If someone told you tomorrow that, for the rest of your life, you had to choose just eight things to eat, what would you choose? I think about things like this a lot, because while I enjoy keeping a home, keeping the mammals who live in that home fed is one of my least favorite tasks. I’m pretty sure I could survive on a diet of toast, grapefruit juice, guacamole, peaches, shrimp, pickle potato chips, Milky Way Dark candy bars and French Onion soup (not the onions..just the cheese and croutons, thank you very much.)
If you think I’m joking and had to limit my list for the sake of this column, you’re wrong. I actually had to spend about five minutes thinking really hard to come up with the last one.
My family members don’t get this. They want to know what dinner will be at breakfast time. They have opinions about food. They add things to the grocery list on the counter and get all excited when I tell them I’m going to buy groceries. This is because unlike me, they CRAVE foods. Specific foods. Me? I just want to hurry up and fill the cart so that I will have several days of people not bugging me about what isn’t in the pantry. In the summer, my son asks daily if he can grill. And I let him, gratefully. One of my daughter’s favorite pastimes is watching the Food Channel. Yes. An entire cable channel dedicated to food. Maybe she’s hoping that if I watch it with her, I will suddenly become interested in cooking. So far, it hasn’t happened.

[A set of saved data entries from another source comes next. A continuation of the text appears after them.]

Lemma bounces_off_bricks_cancel_in_pairs_witness :
  let g := BrickBreaker.mk 720 520 0 1 3 true false
             (Paddle.mk 2 (mkBox 305 484 415 496) 110 12 720)
             (Ball.mk 3 (mkBox 127 65 143 81) 8 3 (-4) 5)
             [Brick.init 6 (975 / 10) 60 1; Brick.init 7 (1725 / 10) 60 3] 8 true in
  Ball.vy (BrickBreaker.ball
             (BrickBreaker.check_bricks box_overlap (Ball.position (BrickBreaker.ball g)) g))
  = -4.
Proof.
  cbv zeta.
  assert (Hnd : NoDup [6%nat; 7%nat]).
  { constructor; [simpl; intros [H | []]; discriminate |].
    constructor; [simpl; tauto | constructor]. }
  destruct (bounces_off_bricks_cancel_in_pairs box_overlap
              (mkBox 127 65 143 81)
              (BrickBreaker.mk 720 520 0 1 3 true false
                 (Paddle.mk 2 (mkBox 305 484 415 496) 110 12 720)
                 (Ball.mk 3 (mkBox 127 65 143 81) 8 3 (-4) 5)
                 [Brick.init 6 (975 / 10) 60 1; Brick.init 7 (1725 / 10) 60 3] 8 true)
              Hnd) as (Heven & _).
  apply Heven.
  assert (T6 : box_overlap (mkBox 127 65 143 81) (Brick.box (Brick.init 6 (975 / 10) 60 1)) = true).
  { unfold box_overlap. rewrite !andb_true_iff, !Rleb_true. simpl. lra. }
  assert (T7 : box_overlap (mkBox 127 65 143 81) (Brick.box (Brick.init 7 (1725 / 10) 60 3)) = true).
  { unfold box_overlap. rewrite !andb_true_iff, !Rleb_true. simpl. lra. }
  cbn [BrickBreaker.bricks filter]. rewrite T6, T7. reflexivity.
Defined.

(** ** The guard on the ball's direction *)

(** The paddle never catches a ball that is not moving down; and a ball
    it has caught moves up, so that the paddle check of any later tick
    leaves it alone until something turns it down again. *)
Theorem paddle_catches_a_ball_once (pos : Box) (g : BrickBreaker.t) :
  let pc := Paddle.coords (BrickBreaker.paddle g) in
  0 < Ball.speed (BrickBreaker.ball g) -> x2 pos - x1 pos = 16 ->
  Paddle.width (BrickBreaker.paddle g) = 110 ->
  x2 pc - x1 pc <= 110 ->
  (Ball.vy (BrickBreaker.ball g) <= 0 -> BrickBreaker.check_paddle pos g = Ok g) /\
  (BrickBreaker.paddle_hit pos g = true ->
   exists g', BrickBreaker.check_paddle pos g = Ok g' /\
     forall pos', BrickBreaker.paddle_hit pos' g' = false /\
                  BrickBreaker.check_paddle pos' g' = Ok g').
Proof.
  intros pc Hs Hball Hw Hpw.
  assert (Hup : forall q h, Ball.vy (BrickBreaker.ball h) <= 0 ->
                            BrickBreaker.paddle_hit q h = false).
  { intros q h Hv. unfold BrickBreaker.paddle_hit.
    rewrite (proj2 (Rltb_false 0 (Ball.vy (BrickBreaker.ball h)))) by exact Hv.
    apply andb_false_r. }
  split.
  - intros Hv. unfold BrickBreaker.check_paddle. rewrite Hup by exact Hv. reflexivity.
  - intros Hhit.
    destruct (check_paddle_reflects pos g Hs Hball Hw Hpw Hhit) as (Hang & Hcp).
    eexists. split; [exact Hcp |]. intros pos'.
    assert (Hv : Ball.vy (BrickBreaker.ball
                   (BrickBreaker.set_ball g
                      (Ball.set_velocity (BrickBreaker.ball g)
                         (Ball.speed (BrickBreaker.ball g) *
                          sin (((x1 pos + x2 pos) / 2
                                - (x1 (Paddle.coords (BrickBreaker.paddle g))
                                   + x2 (Paddle.coords (BrickBreaker.paddle g))) / 2)
                               / (110 / 2) * math.radians 75))
                         (- (Ball.speed (BrickBreaker.ball g) *
                             cos (((x1 pos + x2 pos) / 2
                                   - (x1 (Paddle.coords (BrickBreaker.paddle g))
                                      + x2 (Paddle.coords (BrickBreaker.paddle g))) / 2)
                                  / (110 / 2) * math.radians 75)))))) <= 0).
    { cbn [BrickBreaker.ball BrickBreaker.set_ball Ball.set_velocity Ball.vy].
      assert (0 < cos (((x1 pos + x2 pos) / 2
                        - (x1 (Paddle.coords (BrickBreaker.paddle g))
                           + x2 (Paddle.coords (BrickBreaker.paddle g))) / 2)
                       / (110 / 2) * math.radians 75)) by (apply cos_gt_0; lra).
      nra. }
    split; [apply Hup; exact Hv |].
    unfold BrickBreaker.check_paddle at 1. rewrite (Hup pos' _ Hv). reflexivity.
Qed.
(** * AIOpsEnv: the EV charging calculator (src/app/calculator.py)

    A shallow embedding of class [Calculator] and the properties of its
    billing and solar-savings simulations.

    Modelling conventions.
    - Python [int] is [Z]; Python [float] is modelled by the exact rational
      it denotes ([Q]), so [1.1] is [11/10] and no binary rounding error is
      represented.  [round(x, n)] is round-half-to-even at [n] decimals.
    - A date string "dd/mm/yyyy" (or "yyyy-mm-dd") is the record [date] of
      its three integers; [datetime.datetime(...)] is the constructor
      [datetime], which raises [ValueError] on a non-existent day.
    - A time string "HH:MM" or "HH:MM:SS" is the record [clock].
    - A call either returns or raises: [outcome].  Where the source
      returns [-1] in place of a number the sentinel stays in-band
      ([Ret (-1)]); where it returns [-1] in place of a record or a list,
      it is [None] (or the constructor [MinusOne]).
    - The remote providers, the clock and the file data/termdates.json are
      the fields of [Env]. *)

From Stdlib Require Import ZArith QArith Qround List String Ascii Bool Lia Lqa.
From Stdlib Require Import DecimalString Sorted Permutation.
Import ListNotations.

Local Open Scope Z_scope.

(** ** Outcomes of a call: a value or a raised exception *)

Inductive exn : Type :=
| ValueError
| TypeError
| IndexError
| ZeroDivisionError
| OverflowError.

Inductive outcome (A : Type) : Type :=
| Ret (a : A)
| Raise (e : exn).

Arguments Ret {A} a.
Arguments Raise {A} e.

Definition bind {A B : Type} (c : outcome A) (k : A -> outcome B) : outcome B :=
  match c with
  | Ret a => k a
  | Raise e => Raise e
  end.

Notation "x <- c ;; k" := (bind c (fun x => k))
  (at level 61, c at next level, right associativity).

(** [try: body except ValueError: handler] *)
Definition try_ValueError {A : Type} (body handler : outcome A) : outcome A :=
  match body with
  | Raise ValueError => handler
  | other => other
  end.

(** ** Numbers *)

Module Num.

(** [round(x)] to an integer, ties to the even neighbour. *)
Definition round_half_even (x : Q) : Z :=
  let f := Qfloor x in
  match Qcompare (x - inject_Z f) (1 # 2) with
  | Lt => f
  | Gt => f + 1
  | Eq => if Z.even f then f else f + 1
  end.

(** [round(x, ndigits)] *)
Definition py_round (x : Q) (ndigits : positive) : Q :=
  let scale := inject_Z (Z.pow_pos 10 ndigits) in
  (inject_Z (round_half_even (x * scale)) / scale)%Q.

(** [int(x)] on a float: truncation toward zero. *)
Definition py_int (x : Q) : Z := Z.quot (Qnum x) (Zpos (Qden x)).
(** Saving an edit always sends the record, whatever happened to the
    images.  The staged files, if any, are uploaded first, in one request
    for the mapped id; then the record is PUT to the mapped id, with a
    token in a single authorized request, without one on the public route
    and, only after that failed, on the plain route.  Every PUT carries the
    fields of the form and, as images, the retained existing images
    followed by exactly the URLs the upload answered (none when nothing was
    staged or the upload failed).  When a PUT succeeded the list is
    reloaded, the dialog is closed and emptied and the previews are
    released; when none did, nothing else is sent, the dialog stays open
    with its form and its staged images, nothing is released and a
    non-empty error is shown. *)
Theorem update_always_sends_record (Fields : Type) (token : option string)
    (srv : AdminListings.Server Fields) (st : AdminListings.State Fields)
    (listing : AdminListings.Listing) :
  AdminListings.editingListing Fields st = Some listing ->
  let run := AdminListings.updateListing Fields token srv st in
  let after := AdminListings.stateAfter Fields run in
  let correctId := AdminListings.getCorrectId listing in
  let staged := AdminListings.selectedImages Fields st in
  let files := List.map Admin.file staged in
  let existing :=
    default [] (AdminListings.images Fields (AdminListings.editForm Fields st)) in
  let uploads :=
    match staged with
    | [] => []
    | _ => [AdminListings.UploadImages Fields correctId files]
    end in
  let uploaded :=
    match staged with
    | [] => []
    | _ =>
        match AdminListings.onUpload Fields srv correctId files with
        | Admin.Ok urls => urls
        | Admin.Failed _ => []
        end
    end in
  let payload :=
    {| AdminListings.u_fields :=
         AdminListings.fields Fields (AdminListings.editForm Fields st);
       AdminListings.u_images := existing ++ uploaded |} in
  let put route := AdminListings.PutProperty Fields route correctId payload in
  let puts :=
    if AdminNewListing.hasToken token then [put AdminListings.Authorized]
    else match AdminListings.onPut Fields srv AdminListings.Public correctId
                 payload with
         | Admin.Ok _ => [put AdminListings.Public]
         | Admin.Failed _ => [put AdminListings.Public; put AdminListings.Plain]
         end in
  AdminListings.trace Fields run
  = uploads ++ puts ++ [AdminListings.GetProperties Fields]
  /\ (exists route,
        In (put route) puts
        /\ exists r, AdminListings.onPut Fields srv route correctId payload
                     = Admin.Ok r)
  /\ AdminListings.editingListing Fields after = None
  /\ AdminListings.editForm Fields after = AdminListings.emptyForm Fields
  /\ AdminListings.selectedImages Fields after = []
  /\ AdminListings.revoked Fields run
     = List.map Admin.preview
         (List.filter (fun img => Js.truthy (Admin.preview img)) staged)
  \/ AdminListings.trace Fields run = uploads ++ puts
     /\ (forall route,
           In (put route) puts ->
           exists e, AdminListings.onPut Fields srv route correctId payload
                     = Admin.Failed e)
     /\ AdminListings.editingListing Fields after = Some listing
     /\ AdminListings.editForm Fields after = AdminListings.editForm Fields st
     /\ AdminListings.selectedImages Fields after = staged
     /\ AdminListings.revoked Fields run = []
     /\ AdminListings.error Fields after <> "".
Proof.
  intros Hedit. cbv zeta.
  unfold AdminListings.updateListing. rewrite Hedit.
  set (correctId := AdminListings.getCorrectId listing).
  set (staged := AdminListings.selectedImages Fields st).
  unfold AdminListings.uploadStaged, AdminListings.uploadImages,
    AdminListings.putUpdate.
  destruct staged as [|img staged'] eqn:Hstaged.
  - cbn [app]. rewrite app_nil_r.
    destruct (AdminNewListing.hasToken token).
    + destruct (AdminListings.onPut Fields srv AdminListings.Authorized _ _)
        as [r|e] eqn:Hput; simpl.
      * left. split; [done|]. split; [|done].
        exists AdminListings.Authorized. split; [by left|]. by exists r.
      * right. split; [done|]. split.
        { intros route [[= <-]|[]]. by exists e. }
        repeat split; try done. apply updateErrorMessage_shown.
    + destruct (AdminListings.onPut Fields srv AdminListings.Public _ _)
        as [r|e] eqn:Hpub; simpl.
      * left. split; [done|]. split; [|done].
        exists AdminListings.Public. split; [by left|]. by exists r.
      * destruct (AdminListings.onPut Fields srv AdminListings.Plain _ _)
          as [r|e'] eqn:Hplain; simpl.
        -- left. split; [done|]. split; [|done].
           exists AdminListings.Plain. split; [by right; left|]. by exists r.
        -- right. split; [done|]. split.
           { intros route [[= <-]|[[= <-]|[]]]; by eexists. }
           repeat split; try done. apply updateErrorMessage_shown.
  - set (files := List.map Admin.file (img :: staged')).
    destruct (AdminListings.onUpload Fields srv correctId files)
      as [urls|ue] eqn:Hupload;
      destruct (AdminNewListing.hasToken token).
    + destruct (AdminListings.onPut Fields srv AdminListings.Authorized _ _)
        as [r|e] eqn:Hput; simpl.
      * left. split; [done|]. split; [|done].
        exists AdminListings.Authorized. split; [by left|]. by exists r.
      * right. split; [done|]. split.
        { intros route [[= <-]|[]]. by exists e. }
        repeat split; try done. apply updateErrorMessage_shown.
    + destruct (AdminListings.onPut Fields srv AdminListings.Public _ _)
        as [r|e] eqn:Hpub; simpl.
      * left. split; [done|]. split; [|done].
        exists AdminListings.Public. split; [by left|]. by exists r.
      * destruct (AdminListings.onPut Fields srv AdminListings.Plain _ _)
          as [r|e'] eqn:Hplain; simpl.
        -- left. split; [done|]. split; [|done].
           exists AdminListings.Plain. split; [by right; left|]. by exists r.
        -- right. split; [done|]. split.
           { intros route [[= <-]|[[= <-]|[]]]; by eexists. }
           repeat split; try done. apply updateErrorMessage_shown.
    + destruct (AdminListings.onPut Fields srv AdminListings.Authorized _ _)
        as [r|e] eqn:Hput; simpl.
      * left. split; [done|]. split; [|done].
        exists AdminListings.Authorized. split; [by left|]. by exists r.
      * right. split; [done|]. split.
        { intros route [[= <-]|[]]. by exists e. }
        repeat split; try done. apply updateErrorMessage_shown.
    + destruct (AdminListings.onPut Fields srv AdminListings.Public _ _)
        as [r|e] eqn:Hpub; simpl.
      * left. split; [done|]. split; [|done].
        exists AdminListings.Public. split; [by left|]. by exists r.
      * destruct (AdminListings.onPut Fields srv AdminListings.Plain _ _)
          as [r|e'] eqn:Hplain; simpl.
        -- left. split; [done|]. split; [|done].
           exists AdminListings.Plain. split; [by right; left|]. by exists r.
        -- right. split; [done|]. split.
           { intros route [[= <-]|[[= <-]|[]]]; by eexists. }
           repeat split; try done. apply updateErrorMessage_shown.
Qed.
(** The cron format as the specification words it (not a function of the
    program): exactly five whitespace-separated tokens, each ["*"] or a
    base-10 integer in the range of its field (minute 0-59, hour 0-23,
    day of month 1-31, month 1-12, day of week 0-6). *)
Definition cron_ok (expr : string) : bool :=
  match split expr with
  | [mi; ho; da; mo; dw] => fields_ok (mkTrigger mi ho da mo dw)
  | _ => false
  end.

(** A sample trigger constructor for running the model: it accepts the
    field expressions of [fields_ok] (the scheduler library accepts these
    and more) and raises [ValueError] on the others. *)
Definition strict_trigger_error (t : Trigger) : option exn :=
  if fields_ok t then None else Some (ValueError "Unrecognized expression").

(** The job [schedule_task] registers for [task] when its cron string has
    the five fields [mi ho da mo dw]. *)
Definition job_of (task : ScreenshotTask) (mi ho da mo dw : string) : Job :=
  mkJob task (mkTrigger mi ho da mo dw).

Definition failed_line (e : exn) : string :=
  "Failed to schedule task: " +:+ exn_message e.

Definition scheduled_line (task : ScreenshotTask) : string :=
  "Scheduled task: " +:+ url task +:+ " at " +:+ cron_schedule task.

(** The cron string of the Custom branch for an hour and a minute already
    reduced. *)
Definition custom_cron (hour minute : Z) : string :=
  str_of_int minute +:+ " " +:+ str_of_int hour +:+ " * * *".

Definition custom_cron_checked (hour minute : Z) : bool :=
  cron_ok (custom_cron hour minute) &&
  bool_decide (split (custom_cron hour minute)
               = [str_of_int minute; str_of_int hour; "*"; "*"; "*"]) &&
  bool_decide (decimal (str_of_int minute) = Some minute) &&
  bool_decide (decimal (str_of_int hour) = Some hour).

(** ** Sample tasks and states *)

(** Sample data: two tasks, a fresh application state. *)
Definition task_a : ScreenshotTask :=
  mkTask "a" "http://a.example" "* * * * *" "/shots" 1920 1080 true true.
Definition task_b : ScreenshotTask :=
  mkTask "b" "http://b.example" "0 * * * *" "/shots" 1920 1080 true true.

Definition empty_form : Form := mkForm "" "Every Hour" "00" "00" "1920" "1080" "" true.

Definition world0 : World := mkWorld [] [] ∅ false empty_form "/home/user" [] [].

(** A capture of [task_a] started with the Run button is under way (thread
    0 holds the lock) while the Run button and the scheduler each start a
    further attempt for [task_a]. *)
Definition sys_running : sys :=
  mkSys (set_capture_lock true world0)
        [mkThread Manual task_a InAction;
         mkThread Manual task_a AtAcquire;
         mkThread Scheduled task_a AtAcquire].

(** A capture of [task_b] is under way (thread 0 holds the lock) while the
    Run button and the scheduler each start an attempt for [task_a]. *)
Definition sys_held : sys :=
  mkSys (set_capture_lock true world0)
        [mkThread Manual task_b InAction;
         mkThread Manual task_a AtAcquire;
         mkThread Scheduled task_a AtAcquire].

(** The lock is free and the two attempts for [task_a] start. *)
Definition sys_idle : sys :=
  mkSys world0
        [mkThread Manual task_a AtAcquire;
         mkThread Scheduled task_a AtAcquire].

(** Two attempts for [task_a] from a free lock: the manual one has taken the
    lock, the scheduled one has been skipped. *)
Definition sys_one_runs : sys :=
  mkSys (set_stdout [skip_line task_a] (set_capture_lock true world0))
        [mkThread Manual task_a InAction;
         mkThread Scheduled task_a Skipped].
(** * Transcription endpoints of the notes backend

    A shallow embedding of [notes-backend/routers/transcription.py]:
    the role filter, the upload handlers with their content-type
    resolution, the listing and deletion handlers and the five medical
    workflow handlers, followed by the properties checked on them.

    Python values whose type the code does not fix are kept as [pyobj];
    dictionaries handed over by collaborators are [gmap string pyobj];
    characters are code points below 256. *)

From Stdlib Require Import QArith Ascii String.
From stdpp Require Import base option list strings gmap pretty.

Local Open Scope string_scope.
Local Open Scope Z_scope.
Set Warnings "-register-all".

(** ** Python values *)

Inductive pyobj : Type :=
| PNone
| PBool (b : bool)
| PInt (z : Z)
| PFloat (q : Q)
| PStr (s : string)
| PList (l : list pyobj)
| PDict (d : list (string * pyobj)).

(** Truth value of an object, as [if x] / [not x] see it. *)
Definition truthy (v : pyobj) : bool :=
  match v with
  | PNone => false
  | PBool b => b
  | PInt z => negb (z =? 0)
  | PFloat q => negb (Qeq_bool q 0)
  | PStr s => negb (String.eqb s "")
  | PList l => match l with [] => false | _ => true end
  | PDict d => match d with [] => false | _ => true end
  end.

Definition truthy_str (o : option string) : bool :=
  match o with
  | None => false
  | Some s => negb (String.eqb s "")
  end.

(** [str(x)] of an optional string inside an f-string. *)
Definition fstr_opt (o : option string) : string :=
  match o with None => "None" | Some s => s end.

(** ** Exceptions *)

Inductive exn : Type :=
| HTTPException (status_code : Z) (detail : pyobj)
| KeyError (key : string)
| ZeroDivisionError
| RequestValidationError
| CollaboratorError (what : pyobj).

Inductive result (A : Type) : Type :=
| Ok (a : A)
| Raise (e : exn).
Arguments Ok {A} a.
Arguments Raise {A} e.

Definition is_ok {A} (r : result A) : bool :=
  match r with Ok _ => true | Raise _ => false end.

(** [d[k]] on a dictionary. *)
Definition getitem (d : gmap string pyobj) (k : string) : result pyobj :=
  match d !! k with
  | Some v => Ok v
  | None => Raise (KeyError k)
  end.

(** [d.get(k, default)]. *)
Definition dict_get (d : gmap string pyobj) (k : string) (default : pyobj) : pyobj :=
  match d !! k with
  | Some v => v
  | None => default
  end.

They love food. I love puppies, and if puppies wore diapers and didn’t leave fur everywhere, I’d probably be a puppy hoarder and get my own show on TLC after Honey Boo Boo. I love sunshine, too. Without sunshine, I become a troll. Not one of the cute ones with pink fuzzy hair and outie belly buttons..nope..one of the menacing, angry Bride of Chuckie ones. I love my younger brother’s sense of humor and the feeling I get when I laugh so hard that all that goofy, familial weirdness we share makes tears squirt out of my eyes. I love the smell of my daughter’s hair when she bends down to kiss me goodnight. And my son’s bear hugs. But “love” food? Nope. Food is that thing that keeps me from becoming really, really skinny. Or really dead.
I know a man who eats the same thing for lunch almost every day. A sandwich. I am pretty sure that most days, it’s peanut butter on white bread. Every day. Every. Day. He’s been married for over fifty years. Why is this important to my story, you may be asking yourselves? Because that would mean that in their half a century as a married couple, his wife has made well over 20,000 peanut butter sandwiches. That’s a lot of Jif. I’m trying to visualize what 20,000 sandwiches would look like placed crust to crust. How far would the line reach? Fargo? California?
I might be wrong, but I think he probably likes puppies better than food, too. Except peanut butter, that is.
One Reply to “22,000 Peanut Butter Sandwiches”
Nine items with gimmies. Tomatoes from the garden, fish, chicken, flour, milk, cocoa powder, butter, apples, maple syrup. Gimmies: salt, pepper, yeast, rennet, herbs and spices. I could probaly live a long time on these items. I’d have to cook or die of boredom. I know I wouldn’t have to struggle with weight issues if I didn’t care….but that will never happen. Not with my genes, parents, and the way I was raised. Loved the blog. Thanks!